### Exercise objective
Go through the material below and copy all lines with "calls".

### Data shown
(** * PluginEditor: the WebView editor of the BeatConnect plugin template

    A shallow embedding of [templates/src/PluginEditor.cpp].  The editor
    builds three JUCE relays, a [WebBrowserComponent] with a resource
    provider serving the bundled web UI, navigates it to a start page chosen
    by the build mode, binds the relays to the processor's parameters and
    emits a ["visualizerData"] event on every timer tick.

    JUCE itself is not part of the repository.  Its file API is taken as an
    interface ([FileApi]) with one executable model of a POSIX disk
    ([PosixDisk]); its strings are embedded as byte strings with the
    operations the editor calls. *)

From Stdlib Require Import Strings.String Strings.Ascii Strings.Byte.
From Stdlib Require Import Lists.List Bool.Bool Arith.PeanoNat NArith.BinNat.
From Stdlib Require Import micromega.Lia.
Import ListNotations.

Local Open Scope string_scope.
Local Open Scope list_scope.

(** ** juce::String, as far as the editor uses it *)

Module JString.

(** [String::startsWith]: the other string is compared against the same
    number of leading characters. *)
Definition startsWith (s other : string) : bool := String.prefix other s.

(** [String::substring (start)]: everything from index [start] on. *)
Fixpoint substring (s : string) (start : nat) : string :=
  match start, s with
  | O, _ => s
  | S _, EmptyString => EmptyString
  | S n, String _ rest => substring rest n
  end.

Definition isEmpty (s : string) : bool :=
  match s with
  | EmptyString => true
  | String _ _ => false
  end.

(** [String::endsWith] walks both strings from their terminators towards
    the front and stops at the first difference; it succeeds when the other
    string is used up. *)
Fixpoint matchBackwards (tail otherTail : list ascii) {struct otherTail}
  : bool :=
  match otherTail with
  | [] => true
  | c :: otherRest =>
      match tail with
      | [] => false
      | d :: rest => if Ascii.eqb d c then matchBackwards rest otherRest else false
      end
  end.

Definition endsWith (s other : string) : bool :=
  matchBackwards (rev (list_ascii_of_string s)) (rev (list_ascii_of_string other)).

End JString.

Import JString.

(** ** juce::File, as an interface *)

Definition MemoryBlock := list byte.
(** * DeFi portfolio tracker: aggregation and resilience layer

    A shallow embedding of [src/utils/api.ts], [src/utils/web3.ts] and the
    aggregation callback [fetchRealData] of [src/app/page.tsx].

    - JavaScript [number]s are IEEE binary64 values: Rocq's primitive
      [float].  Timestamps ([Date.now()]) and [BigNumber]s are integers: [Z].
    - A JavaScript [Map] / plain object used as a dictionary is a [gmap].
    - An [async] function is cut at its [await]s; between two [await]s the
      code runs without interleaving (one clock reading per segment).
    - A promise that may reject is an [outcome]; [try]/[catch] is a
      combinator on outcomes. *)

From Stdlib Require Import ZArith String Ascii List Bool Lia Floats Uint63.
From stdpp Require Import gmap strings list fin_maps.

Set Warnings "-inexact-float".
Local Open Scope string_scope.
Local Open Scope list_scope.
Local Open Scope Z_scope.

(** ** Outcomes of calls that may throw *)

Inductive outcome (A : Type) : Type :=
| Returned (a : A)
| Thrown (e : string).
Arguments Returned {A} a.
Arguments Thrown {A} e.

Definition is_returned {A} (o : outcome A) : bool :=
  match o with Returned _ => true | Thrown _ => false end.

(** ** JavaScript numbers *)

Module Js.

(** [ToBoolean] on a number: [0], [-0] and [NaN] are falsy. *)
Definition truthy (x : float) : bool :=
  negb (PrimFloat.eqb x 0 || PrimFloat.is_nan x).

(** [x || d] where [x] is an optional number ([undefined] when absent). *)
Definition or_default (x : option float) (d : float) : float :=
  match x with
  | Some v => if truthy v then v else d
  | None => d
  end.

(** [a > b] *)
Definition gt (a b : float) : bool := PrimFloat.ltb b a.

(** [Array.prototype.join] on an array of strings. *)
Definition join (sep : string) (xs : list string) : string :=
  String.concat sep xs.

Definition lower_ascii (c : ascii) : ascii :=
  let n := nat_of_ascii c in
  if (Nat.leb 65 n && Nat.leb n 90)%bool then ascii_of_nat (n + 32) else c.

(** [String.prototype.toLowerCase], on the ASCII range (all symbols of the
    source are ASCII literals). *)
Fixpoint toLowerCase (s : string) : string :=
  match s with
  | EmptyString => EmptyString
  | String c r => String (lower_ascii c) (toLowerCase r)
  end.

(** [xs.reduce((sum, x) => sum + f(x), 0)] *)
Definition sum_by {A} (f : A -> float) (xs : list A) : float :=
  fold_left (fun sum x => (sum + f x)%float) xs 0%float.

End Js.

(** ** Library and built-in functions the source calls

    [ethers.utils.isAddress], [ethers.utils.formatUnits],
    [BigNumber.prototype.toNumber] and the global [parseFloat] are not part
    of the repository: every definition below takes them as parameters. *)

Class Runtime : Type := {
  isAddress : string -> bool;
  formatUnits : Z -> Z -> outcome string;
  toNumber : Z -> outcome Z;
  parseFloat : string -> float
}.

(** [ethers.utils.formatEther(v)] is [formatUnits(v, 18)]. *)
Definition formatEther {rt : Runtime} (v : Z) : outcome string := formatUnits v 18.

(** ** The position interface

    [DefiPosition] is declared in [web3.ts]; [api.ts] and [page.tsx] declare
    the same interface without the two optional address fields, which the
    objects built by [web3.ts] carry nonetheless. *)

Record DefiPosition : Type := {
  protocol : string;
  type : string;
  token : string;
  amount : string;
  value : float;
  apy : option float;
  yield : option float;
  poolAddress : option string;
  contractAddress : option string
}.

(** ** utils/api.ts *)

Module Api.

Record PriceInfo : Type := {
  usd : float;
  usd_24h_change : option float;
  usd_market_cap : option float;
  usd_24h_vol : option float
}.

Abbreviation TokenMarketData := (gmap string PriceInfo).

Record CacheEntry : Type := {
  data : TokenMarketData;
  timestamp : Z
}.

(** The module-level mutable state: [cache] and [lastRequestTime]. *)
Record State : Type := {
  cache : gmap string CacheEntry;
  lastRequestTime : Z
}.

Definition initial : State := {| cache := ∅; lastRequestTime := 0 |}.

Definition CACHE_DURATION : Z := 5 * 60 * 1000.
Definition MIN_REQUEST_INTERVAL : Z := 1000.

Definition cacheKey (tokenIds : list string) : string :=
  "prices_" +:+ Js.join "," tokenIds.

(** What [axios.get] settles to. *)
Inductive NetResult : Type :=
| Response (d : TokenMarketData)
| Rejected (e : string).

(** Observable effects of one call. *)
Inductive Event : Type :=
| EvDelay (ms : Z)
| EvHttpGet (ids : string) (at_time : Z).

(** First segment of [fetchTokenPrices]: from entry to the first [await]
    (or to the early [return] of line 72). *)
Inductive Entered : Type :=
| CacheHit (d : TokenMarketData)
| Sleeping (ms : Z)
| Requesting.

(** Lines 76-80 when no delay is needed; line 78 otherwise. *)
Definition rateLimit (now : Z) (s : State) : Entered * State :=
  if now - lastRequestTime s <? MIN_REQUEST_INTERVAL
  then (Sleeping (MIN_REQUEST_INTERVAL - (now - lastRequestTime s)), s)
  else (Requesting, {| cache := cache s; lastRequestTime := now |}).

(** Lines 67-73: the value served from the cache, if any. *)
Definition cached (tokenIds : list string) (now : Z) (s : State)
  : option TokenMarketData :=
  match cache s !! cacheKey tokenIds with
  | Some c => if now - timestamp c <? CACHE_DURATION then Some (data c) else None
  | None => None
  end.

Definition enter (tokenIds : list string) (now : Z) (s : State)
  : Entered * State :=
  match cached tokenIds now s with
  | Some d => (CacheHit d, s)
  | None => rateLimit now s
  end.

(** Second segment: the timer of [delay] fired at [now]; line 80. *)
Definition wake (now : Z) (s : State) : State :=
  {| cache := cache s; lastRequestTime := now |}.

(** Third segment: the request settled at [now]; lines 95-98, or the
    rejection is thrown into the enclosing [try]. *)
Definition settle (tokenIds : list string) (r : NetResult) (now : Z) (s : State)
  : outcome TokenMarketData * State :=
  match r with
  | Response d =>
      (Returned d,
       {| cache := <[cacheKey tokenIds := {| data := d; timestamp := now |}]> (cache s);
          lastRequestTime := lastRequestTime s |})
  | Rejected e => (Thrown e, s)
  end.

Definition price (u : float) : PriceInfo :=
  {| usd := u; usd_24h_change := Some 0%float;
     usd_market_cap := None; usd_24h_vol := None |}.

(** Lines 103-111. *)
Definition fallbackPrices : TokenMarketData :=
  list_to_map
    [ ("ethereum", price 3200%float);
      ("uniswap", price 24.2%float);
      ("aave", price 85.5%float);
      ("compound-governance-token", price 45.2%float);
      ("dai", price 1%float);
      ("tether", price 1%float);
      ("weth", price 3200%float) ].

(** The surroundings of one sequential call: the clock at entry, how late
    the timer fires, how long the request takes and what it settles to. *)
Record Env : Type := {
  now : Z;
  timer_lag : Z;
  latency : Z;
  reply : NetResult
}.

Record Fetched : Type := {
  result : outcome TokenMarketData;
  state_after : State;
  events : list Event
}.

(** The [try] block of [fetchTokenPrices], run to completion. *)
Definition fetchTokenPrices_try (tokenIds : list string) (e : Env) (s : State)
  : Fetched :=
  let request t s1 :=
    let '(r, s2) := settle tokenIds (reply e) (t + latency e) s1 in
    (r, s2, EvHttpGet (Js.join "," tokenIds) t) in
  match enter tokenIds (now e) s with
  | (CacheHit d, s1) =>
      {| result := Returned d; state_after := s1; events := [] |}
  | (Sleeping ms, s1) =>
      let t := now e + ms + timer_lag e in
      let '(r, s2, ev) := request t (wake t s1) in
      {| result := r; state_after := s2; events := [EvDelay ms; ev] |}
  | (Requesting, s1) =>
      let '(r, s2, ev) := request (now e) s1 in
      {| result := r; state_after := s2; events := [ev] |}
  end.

...

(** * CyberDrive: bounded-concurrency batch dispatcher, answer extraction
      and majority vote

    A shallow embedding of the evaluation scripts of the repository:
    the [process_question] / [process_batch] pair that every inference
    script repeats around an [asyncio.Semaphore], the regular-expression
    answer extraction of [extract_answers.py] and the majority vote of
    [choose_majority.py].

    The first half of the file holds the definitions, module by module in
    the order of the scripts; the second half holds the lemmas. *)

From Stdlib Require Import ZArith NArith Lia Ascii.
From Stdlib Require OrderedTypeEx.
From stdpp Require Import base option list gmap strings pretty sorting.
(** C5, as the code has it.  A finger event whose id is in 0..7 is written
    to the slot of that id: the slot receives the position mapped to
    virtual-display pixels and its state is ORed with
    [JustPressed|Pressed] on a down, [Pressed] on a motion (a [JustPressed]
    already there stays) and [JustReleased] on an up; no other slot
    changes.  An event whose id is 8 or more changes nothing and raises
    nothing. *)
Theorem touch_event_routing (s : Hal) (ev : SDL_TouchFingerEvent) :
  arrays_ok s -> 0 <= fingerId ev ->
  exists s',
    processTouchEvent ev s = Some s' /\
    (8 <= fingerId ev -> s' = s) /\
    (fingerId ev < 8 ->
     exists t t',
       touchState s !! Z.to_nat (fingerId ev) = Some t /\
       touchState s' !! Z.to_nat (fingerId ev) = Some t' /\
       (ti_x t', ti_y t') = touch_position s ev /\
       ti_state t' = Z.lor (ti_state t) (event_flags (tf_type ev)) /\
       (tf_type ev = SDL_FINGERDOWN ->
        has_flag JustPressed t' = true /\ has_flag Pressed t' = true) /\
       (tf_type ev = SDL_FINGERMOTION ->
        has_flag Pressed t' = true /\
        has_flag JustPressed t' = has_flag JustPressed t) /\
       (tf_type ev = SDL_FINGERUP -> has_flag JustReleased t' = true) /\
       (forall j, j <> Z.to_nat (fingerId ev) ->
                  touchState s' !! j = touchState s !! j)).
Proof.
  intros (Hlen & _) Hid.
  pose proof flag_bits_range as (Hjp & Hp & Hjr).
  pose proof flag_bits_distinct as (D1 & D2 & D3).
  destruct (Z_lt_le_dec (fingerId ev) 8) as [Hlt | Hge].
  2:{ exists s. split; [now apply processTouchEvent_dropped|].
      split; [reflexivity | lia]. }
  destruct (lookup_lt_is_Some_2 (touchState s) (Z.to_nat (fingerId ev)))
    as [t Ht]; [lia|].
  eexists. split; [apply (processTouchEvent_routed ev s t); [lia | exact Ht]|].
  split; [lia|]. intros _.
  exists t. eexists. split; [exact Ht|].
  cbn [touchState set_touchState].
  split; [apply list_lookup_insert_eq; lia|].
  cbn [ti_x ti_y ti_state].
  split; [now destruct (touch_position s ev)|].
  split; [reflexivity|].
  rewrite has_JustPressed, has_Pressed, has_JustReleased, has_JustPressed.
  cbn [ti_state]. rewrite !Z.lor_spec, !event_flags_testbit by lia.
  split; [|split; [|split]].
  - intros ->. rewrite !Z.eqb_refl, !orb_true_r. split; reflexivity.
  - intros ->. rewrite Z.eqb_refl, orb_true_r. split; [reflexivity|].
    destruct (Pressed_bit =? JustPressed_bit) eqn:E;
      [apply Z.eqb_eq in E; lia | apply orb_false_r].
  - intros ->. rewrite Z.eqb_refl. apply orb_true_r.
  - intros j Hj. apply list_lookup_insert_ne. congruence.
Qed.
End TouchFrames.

### Exercise response
    operations the editor calls. *)
(** ** Outcomes of calls that may throw *)
(** ** Library and built-in functions the source calls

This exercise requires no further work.